Kualkuala Lumpur,Though busy handling hot spots like Ukraine and the Middle
East, the US has not "sidelined" its strategy of rebalance in the Asia-Pacific,
President Barack Obama today assured
jittery Asian leaders amid muscle flexing by an increasingly assertiveChina.
"Though we've been busy at home, the crisis still confronts us in other parts of the world from the Middle East to Ukraine. But I want to be very clear. Let me be clear about this, because some people have wondered whether because of what happens in Ukraine or what happens in the Middle East, whether this will sideline our strategy -- it has not.
"We are focused and we're going to follow through on our interest in promoting a strong US-Asia relationship," Obama said at a town hall meeting with young leaders from Southeast Asia in Malaysia.

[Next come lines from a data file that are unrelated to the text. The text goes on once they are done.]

(* ===== verification/Paths.v ===== *)
(** * Paths: [std::path::Path] on Unix

    The capability policies compare paths with [Path::starts_with], [==],
    [is_absolute] and [join].  Those compare lexical components, as the Rust
    library documents them: a leading root, a leading [.] (only at the start of
    a relative path), [..] kept as it is, empty and other [.] segments dropped. *)

From S2P Require Import Prelude.

Inductive component :=
| RootDir
| CurDir
| ParentDir
| Normal (s : string).

#[export] Instance component_eq_dec : EqDecision component.
Proof. solve_decision. Defined.

Definition slash : char := "/"%char.

Definition is_absolute (p : string) : bool := string_starts_with "/" p.

Definition segment_component (seg : string) : option component :=
  if bool_decide (seg = "" ∨ seg = ".") then None
  else if bool_decide (seg = "..") then Some ParentDir
  else Some (Normal seg).

Definition leading_cur_dir (p : string) : list component :=
  if bool_decide (head (split_char slash p) = Some ".") then [CurDir] else [].

(** [Path::components]. *)
Definition components (p : string) : list component :=
  (if is_absolute p then [RootDir] else leading_cur_dir p)
  ++ omap segment_component (split_char slash p).

(** [Path::starts_with]: the base's components are a prefix. *)
Definition path_starts_with (p base : string) : bool :=
  bool_decide (components base `prefix_of` components p).

(** [Path: PartialEq]: equal components. *)
Definition path_eq (p q : string) : bool := bool_decide (components p = components q).

Definition string_ends_with_slash (s : string) : bool :=
  bool_decide (last (String.list_ascii_of_string s) = Some slash).

(** [Path::join] (through [PathBuf::push]). *)
Definition path_join (base p : string) : string :=
  if is_absolute p then p
  else if bool_decide (base = "") || string_ends_with_slash base then (base +:+ p)%string
  else (base +:+ "/" +:+ p)%string.

(** ** Lemmas *)

Lemma split_char_app c a b :
  split_char c (a +:+ String c b) = split_char c a ++ split_char c b.
Proof.
  induction a as [|x a IH]; rewrite ?string_app_nil_l, ?string_app_cons; simpl.
  { by rewrite bool_decide_eq_true_2. }
  case_bool_decide; [by rewrite IH|]. rewrite IH.
  destruct (split_char c a) as [|w ws] eqn:E; [by destruct (split_char_not_nil c a)|done].
Qed.

Lemma head_split_char_app c a b :
  head (split_char c (a +:+ String c b)) = head (split_char c a).
Proof.
  rewrite split_char_app.
  destruct (split_char c a) eqn:E; [by destruct (split_char_not_nil c a)|done].
Qed.

(** Appending [/s] to a path appends the components of [s], [..] included. *)
Lemma components_app p s :
  p ≠ "" →
  components (p +:+ "/" +:+ s) = components p ++ omap segment_component (split_char slash s).
Proof.
  intros Hp. unfold components, leading_cur_dir.
  change ("/" +:+ s) with (String slash s).
  rewrite head_split_char_app, split_char_app, omap_app, (assoc (++)).
  destruct p; [done|]. unfold is_absolute. simpl. by rewrite !andb_true_r.
Qed.

Lemma ends_with_slash_inv s :
  string_ends_with_slash s = true → ∃ s', s = s' +:+ "/".
Proof.
  unfold string_ends_with_slash. rewrite bool_decide_eq_true, last_Some. intros [l Hl].
  exists (String.string_of_list_ascii l).
  rewrite <-(String.string_of_list_ascii_of_string s), Hl.
  clear. induction l as [|a l IH]; simpl; [done|]. by rewrite string_app_cons, IH.
Qed.

(** Joining a relative path to an absolute directory. *)
Lemma components_join cwd p :
  is_absolute cwd = true → is_absolute p = false →
  components (path_join cwd p) = components cwd ++ omap segment_component (split_char slash p).
Proof.
  intros Hc Hp. unfold path_join. rewrite Hp.
  destruct (decide (cwd = "")) as [->|Hne]; [done|].
  rewrite bool_decide_eq_false_2 by done. simpl.
  destruct (string_ends_with_slash cwd) eqn:E; [|by apply components_app].
  apply ends_with_slash_inv in E as [c ->]. rewrite string_app_assoc.
  destruct (decide (c = "")) as [->|Hc']; [done|].
  rewrite components_app by done.
  rewrite <-(string_app_nil_r "/"), components_app by done.
  simpl. by rewrite app_nil_r.
Qed.

Lemma path_starts_with_refl p : path_starts_with p p = true.
Proof. by apply bool_decide_eq_true. Qed.

Lemma path_starts_with_trans p q r :
  path_starts_with p q = true → path_starts_with q r = true → path_starts_with p r = true.
Proof. unfold path_starts_with. rewrite !bool_decide_eq_true. intros ??. by etrans. Qed.

Example components_abs : components "/a//b/./c/" = [RootDir; Normal "a"; Normal "b"; Normal "c"].
Proof. vm_compute. reflexivity. Qed.

Example components_rel : components "./a/../b" = [CurDir; Normal "a"; ParentDir; Normal "b"].
Proof. vm_compute. reflexivity. Qed.
(* ===== verification/Json.v ===== *)
(** * Json: the JSON document type
    (src/crates/rusty-json-manifest/src/lib.rs)

    The value type with its insertion-ordered, duplicate-keeping object
    representation and the accessors the capability configuration reads with. *)

From S2P Require Import Prelude.

(** [JsonNumber] keeps the source text of the number. *)
Record JsonNumber := { raw : string }.

(** [JsonValue] with [Map] (a vector of entries) written in place. *)
Inductive JsonValue :=
| JNull
| JBool (b : bool)
| JNumber (n : JsonNumber)
| JString (s : string)
| JArray (vs : list JsonValue)
| JObject (entries : list (string * JsonValue)).

Definition Map : Type := list (string * JsonValue).

Definition Map_new : Map := [].

(** [Map::insert]: overwrites the first entry of the key, or appends. *)
Fixpoint Map_insert (m : Map) (key : string) (value : JsonValue) : Map * option JsonValue :=
  match m with
  | [] => ([(key, value)], None)
  | (k, v) :: m' =>
      if bool_decide (k = key) then ((k, value) :: m', Some v)
      else let '(m2, old) := Map_insert m' key value in ((k, v) :: m2, old)
  end.

(** [Map::get]: the first entry of the key. *)
Fixpoint Map_get (m : Map) (key : string) : option JsonValue :=
  match m with
  | [] => None
  | (k, v) :: m' => if bool_decide (k = key) then Some v else Map_get m' key
  end.

(** [Map::get_last]: the last entry of the key. *)
Definition Map_get_last (m : Map) (key : string) : option JsonValue := Map_get (reverse m) key.

Definition Map_len (m : Map) : nat := length m.
Definition Map_keys (m : Map) : list string := m.*1.

Definition JsonValue_get (v : JsonValue) (key : string) : option JsonValue :=
  match v with JObject entries => Map_get entries key | _ => None end.

Definition JsonValue_get_last (v : JsonValue) (key : string) : option JsonValue :=
  match v with JObject entries => Map_get_last entries key | _ => None end.

Definition JsonValue_as_str (v : JsonValue) : option string :=
  match v with JString s => Some s | _ => None end.

Definition JsonValue_as_array (v : JsonValue) : option (list JsonValue) :=
  match v with JArray a => Some a | _ => None end.

Definition JsonValue_as_object (v : JsonValue) : option Map :=
  match v with JObject o => Some o | _ => None end.

Definition JsonValue_as_bool (v : JsonValue) : option bool :=
  match v with JBool b => Some b | _ => None end.

Definition JsonValue_as_u64 (v : JsonValue) : option Z :=
  match v with JNumber n => parse_uint u64_max (raw n) | _ => None end.

(** A key read back after an insertion, and the others untouched. *)
Lemma Map_get_insert m k v k' :
  Map_get (Map_insert m k v).1 k' = if decide (k = k') then Some v else Map_get m k'.
Proof.
  induction m as [|[k0 v0] m IH]; simpl.
  - repeat case_bool_decide; case_decide; congruence.
  - destruct (Map_insert m k v) as [m2 old] eqn:E. simpl in IH.
    repeat (case_bool_decide; simpl); subst; repeat case_decide; simplify_eq; auto.
Qed.

Lemma Map_insert_old m k v : (Map_insert m k v).2 = Map_get m k.
Proof.
  induction m as [|[k0 v0] m IH]; simpl; [done|].
  case_bool_decide; [done|]. by destruct (Map_insert m k v).
Qed.
(* ===== verification/Caps.v ===== *)
(** * Caps: the capability dispatcher
    (src/crates/rusty-js-runtime/src/caps.rs)

    Every host operation a module attempts goes through one of the
    [CapDispatcher::require_*] endpoints.  The file models the policy types, the
    dispatcher's state (mode, ambient capabilities, process-wide net grant,
    audit log, per-module grants) and the eight endpoints, each on every branch.

    The class [Endpoint] is the interface the dispatcher promises to the rest of
    the runtime; every endpoint is an instance, and the security theorems are
    proved once against the class. *)

From S2P Require Import Prelude Paths.

(** ** Environment the code reads: the working directory and the clock *)

Record SysEnv := {
  current_dir : option string;      (* std::env::current_dir().ok() *)
  micros_since_epoch : option Z;    (* SystemTime::now().duration_since(UNIX_EPOCH) *)
}.

(** ** Modes, provenance, modules *)

Inductive CapMode := Compat | Audit | SealedDeps | Sealed.

#[export] Instance CapMode_eq_dec : EqDecision CapMode.
Proof. solve_decision. Defined.

Definition CapMode_default : CapMode := Compat.

Definition CapMode_as_str (m : CapMode) : string :=
  match m with
  | Compat => "compat"
  | Audit => "audit"
  | SealedDeps => "sealed-deps"
  | Sealed => "sealed"
  end.

Definition CapMode_from_str (s : string) : option CapMode :=
  if bool_decide (s = "compat" ∨ s = "0") then Some Compat
  else if bool_decide (s = "audit" ∨ s = "1") then Some Audit
  else if bool_decide (s = "sealed-deps" ∨ s = "2") then Some SealedDeps
  else if bool_decide (s = "sealed" ∨ s = "3") then Some Sealed
  else None.

Inductive ModuleProvenance := Application | Dependency | External | Builtin.

Definition is_application (p : ModuleProvenance) : bool :=
  match p with Application | Builtin => true | _ => false end.

Record ModuleId := { url : string; provenance : ModuleProvenance }.

Definition ModuleId_application (u : string) : ModuleId := {| url := u; provenance := Application |}.
Definition ModuleId_dependency (u : string) : ModuleId := {| url := u; provenance := Dependency |}.
Definition ModuleId_builtin (u : string) : ModuleId := {| url := u; provenance := Builtin |}.

Record CapabilityError := {
  capability : string;
  operation : string;
  calling_module : string;
  err_mode : CapMode;
  hint : option string;
}.

(** [impl Display for CapabilityError]. *)
Definition CapabilityError_fmt (e : CapabilityError) : string :=
  capability e +:+ "." +:+ operation e +:+ ": no " +:+ capability e
  +:+ " capability granted to module '" +:+ calling_module e +:+ "' (mode: "
  +:+ CapMode_as_str (err_mode e) +:+ ")"
  +:+ match hint e with Some h => " — hint: " +:+ h | None => "" end.

(** ** File system policies *)

Inductive PathPolicy :=
| PathNone
| PathAny
| PathPrefix (p : string)
| PathPrefixes (ps : list string)
| PathExact (ps : list string).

Obama's visit to the region is a personal manifestation of the foreign policy "pivot" to Asia his administration enunciated two years ago but has struggled to translate in concrete terms.
Obama, whose three-day visit to the South East Asian country comes in nearly five decades by a US President, noted that America has responsibilities all around the world, and said: "We're glad to embrace those responsibilities."
"And, yes, sometimes we have a political system of our own and it can be easy to lose sight of the long view. But we have been moving forward on our rebalance to this part of the world by opening ties of commerce and negotiating our most ambitious trade agreement; by increasing our defense and educational exchange cooperation, and modernising our alliances... Building deeper partnerships with emerging powers like Indonesia and Vietnam.
He noted that the 10 nations that make up ASEAN are home to nearly one in 10 of the world's citizens.
"And when you put those countries together, you're the seventh largest economy in the world, the fourth largest market for American exports, the number-one destination for American investment in Asia," Obama said.